*TASK DETAILS*.
Retype, word for word, every line from the one holding "split_and!; [|done|done|]." through the one holding "intros [Hid Hcv Hp Hs] Hin" in the entries below, both included, and only those lines.

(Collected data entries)
(** *** Participants *)

Lemma upsert_ok db sid pid now :
  is_Some (t_sessions db !! sid) -> db_ok db ->
  db_ok (upsert_participant db sid pid now).2 /\
  t_sessions (upsert_participant db sid pid now).2 = t_sessions db /\
  t_sources (upsert_participant db sid pid now).2 = t_sources db /\
  t_participants (upsert_participant db sid pid now).2 !! (sid, pid) = Some (upsert_participant db sid pid now).1.
Proof.
  intros Hex [Hid Hcv Hp Hs]. simpl. rewrite lookup_insert_eq. split_and!; [|done..]. constructor; simpl; [done..| |].
  - intros k b [[<- <-]|[_ H]]%lookup_insert_Some; [|by apply Hp].
    destruct (t_participants db !! (sid, pid)) as [b0|] eqn:E; [|done].
    destruct (Hp _ _ E) as [[= -> ->] ?]. done.
  - intros k s H. destruct (Hs _ _ H) as (? & He & ?). split_and!; [done| |done]. apply lookup_insert_is_Some'. by right.
Qed.

(** Removing an unreferenced participant. *)
Lemma remove_ok db sid pid :
  db_ok db -> let db' := removeUnreferencedParticipant db sid pid in
  db_ok db' /\ t_sessions db' = t_sessions db /\ t_sources db' = t_sources db /\
  forall k b, t_participants db' !! k = Some b <->
    t_participants db !! k = Some b /\ (k = (sid, pid) -> referenced db sid pid = true).
Proof.
  intros [Hid Hcv Hp Hs]. unfold removeUnreferencedParticipant. destruct (referenced db sid pid) eqn:Er; simpl.
  { split_and!; [by constructor|done|done|]. intros k b. naive_solver. }
  split_and!; [|done|done|].
  - constructor; simpl; [done..| |].
    + intros k b [_ H]%lookup_delete_Some. by apply Hp.
    + intros k s H. destruct (Hs _ _ H) as (? & He & ?). split_and!; [done| |done].
      rewrite lookup_delete_ne; [done|]. intros Hk.
      assert (referenced db sid pid = true); [|congruence]. apply referenced_true. exists k, s. naive_solver.
  - intros k b. rewrite lookup_delete_Some. split; [|intros [? Hk]; split; [intros <-; by discriminate (Hk eq_refl)|done]].
    intros [? ?]. split; [done|]. congruence.
Qed.

Lemma put_source_ok db row :
  db_ok db -> is_Some (t_participants db !! (src_SessionID row, src_PrincipalID row)) -> src_PrincipalID row <> "" ->
  db_ok (put_sources db (<[key_of row := row]> (t_sources db))).
Proof.
  intros [Hid Hcv Hp Hs] Hin Hne. constructor; simpl; [done..|].
  intros k s [[<- <-]|[_ H]]%lookup_insert_Some; [done|by apply Hs].
Qed.

Lemma drop_source_ok db s :
  db_ok db -> t_sources db !! key_of s = Some s -> let db' := drop_source db s in
  db_ok db' /\ t_sessions db' = t_sessions db /\ t_sources db' = delete (key_of s) (t_sources db) /\
  forall k b, t_participants db' !! k = Some b <-> t_participants db !! k = Some b /\
    (k = (src_SessionID s, src_PrincipalID s) -> referenced db' k.1 k.2 = true).
Proof.
  intros Hok Hin. unfold drop_source.
  assert (Hok1 : db_ok (put_sources db (delete (key_of s) (t_sources db)))).
  { destruct Hok as [Hid Hcv Hp Hs]. constructor; simpl; [done..|]. intros k s' [_ H]%lookup_delete_Some. by apply Hs. }
  destruct (remove_ok _ (src_SessionID s) (src_PrincipalID s) Hok1) as (H1 & H2 & H3 & H4). cbn zeta in *.
  split_and!; [done|done|done|]. intros k b. rewrite H4. simpl. unfold referenced. rewrite H3. simpl.
  split; intros [? Hr]; (split; [done|]); intros ->; by apply Hr.
Qed.

Lemma referenced_same db db' sid pid : t_sources db' = t_sources db -> referenced db' sid pid = referenced db sid pid.
Proof. unfold referenced. by intros ->. Qed.

Lemma referenced_mono db db' sid pid :
  (forall k s, t_sources db' !! k = Some s -> t_sources db !! k = Some s) ->
  referenced db' sid pid = true -> referenced db sid pid = true.
Proof. rewrite !referenced_true. intros Hsub (k & s & ? & ?). exists k, s. auto. Qed.

Lemma drop_all_ok stale : forall db, db_ok db -> NoDup stale ->
  (forall s, s ∈ stale -> t_sources db !! key_of s = Some s) -> let db' := foldl drop_source db stale in
  db_ok db' /\ t_sessions db' = t_sessions db /\
  (forall k s, t_sources db' !! k = Some s <-> t_sources db !! k = Some s /\ s ∉ stale) /\
  (forall k b, t_participants db' !! k = Some b -> t_participants db !! k = Some b) /\
  (forall k b, t_participants db !! k = Some b -> referenced db' k.1 k.2 = true -> t_participants db' !! k = Some b).
Proof.
  induction stale as [|s stale IH]; intros db Hok Hnd Hin; simpl.
  { split_and!; [done|done|set_solver|done|done]. }
  apply NoDup_cons in Hnd as [Hns Hnd].
  destruct (drop_source_ok db s Hok (Hin s (list_elem_of_here _ _))) as (H1 & H2 & H3 & H4).
  assert (Hkey : forall k x, t_sources db !! k = Some x -> k = key_of x) by (intros k x H; by apply (ok_source _ Hok)).
  destruct (IH (drop_source db s) H1 Hnd) as (I1 & I2 & I3 & I4 & I5).
  { intros x Hx. rewrite H3, lookup_delete_ne; [apply Hin; set_solver|].
    intros He. pose proof (Hin s (list_elem_of_here _ _)) as E1. pose proof (Hin x (list_elem_of_further _ _ _ Hx)) as E2.
    rewrite He, E2 in E1. simplify_eq. done. }
  split_and!; [done|congruence| | |].
  - intros k x. rewrite I3, H3, lookup_delete_Some, not_elem_of_cons. split; [|].
    + intros [[Hne Hx] Hnx]. split_and!; try done. intros ->. apply Hne. symmetry. by apply Hkey.
    + intros (Hx & Hxs & Hnx). split_and!; try done. intros <-. apply Hxs.
      pose proof (Hin s (list_elem_of_here _ _)). congruence.
  - intros k b H. apply I4 in H. by apply H4 in H as [? _].
  - intros k b H Hr. apply I5; [|done]. apply H4. split; [done|]. intros _.
    revert Hr. apply referenced_mono. intros k' x' Hx'. by apply I3 in Hx' as [? _].
Qed.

*EXPECTED ANSWER*.
  split_and!; [|done|done|].
  - constructor; simpl; [done..| |].
    + intros k b [_ H]%lookup_delete_Some. by apply Hp.
    + intros k s H. destruct (Hs _ _ H) as (? & He & ?). split_and!; [done| |done].
      rewrite lookup_delete_ne; [done|]. intros Hk.
      assert (referenced db sid pid = true); [|congruence]. apply referenced_true. exists k, s. naive_solver.
  - intros k b. rewrite lookup_delete_Some. split; [|intros [? Hk]; split; [intros <-; by discriminate (Hk eq_refl)|done]].
    intros [? ?]. split; [done|]. congruence.
Qed.

Lemma put_source_ok db row :
  db_ok db -> is_Some (t_participants db !! (src_SessionID row, src_PrincipalID row)) -> src_PrincipalID row <> "" ->
  db_ok (put_sources db (<[key_of row := row]> (t_sources db))).
Proof.
  intros [Hid Hcv Hp Hs] Hin Hne. constructor; simpl; [done..|].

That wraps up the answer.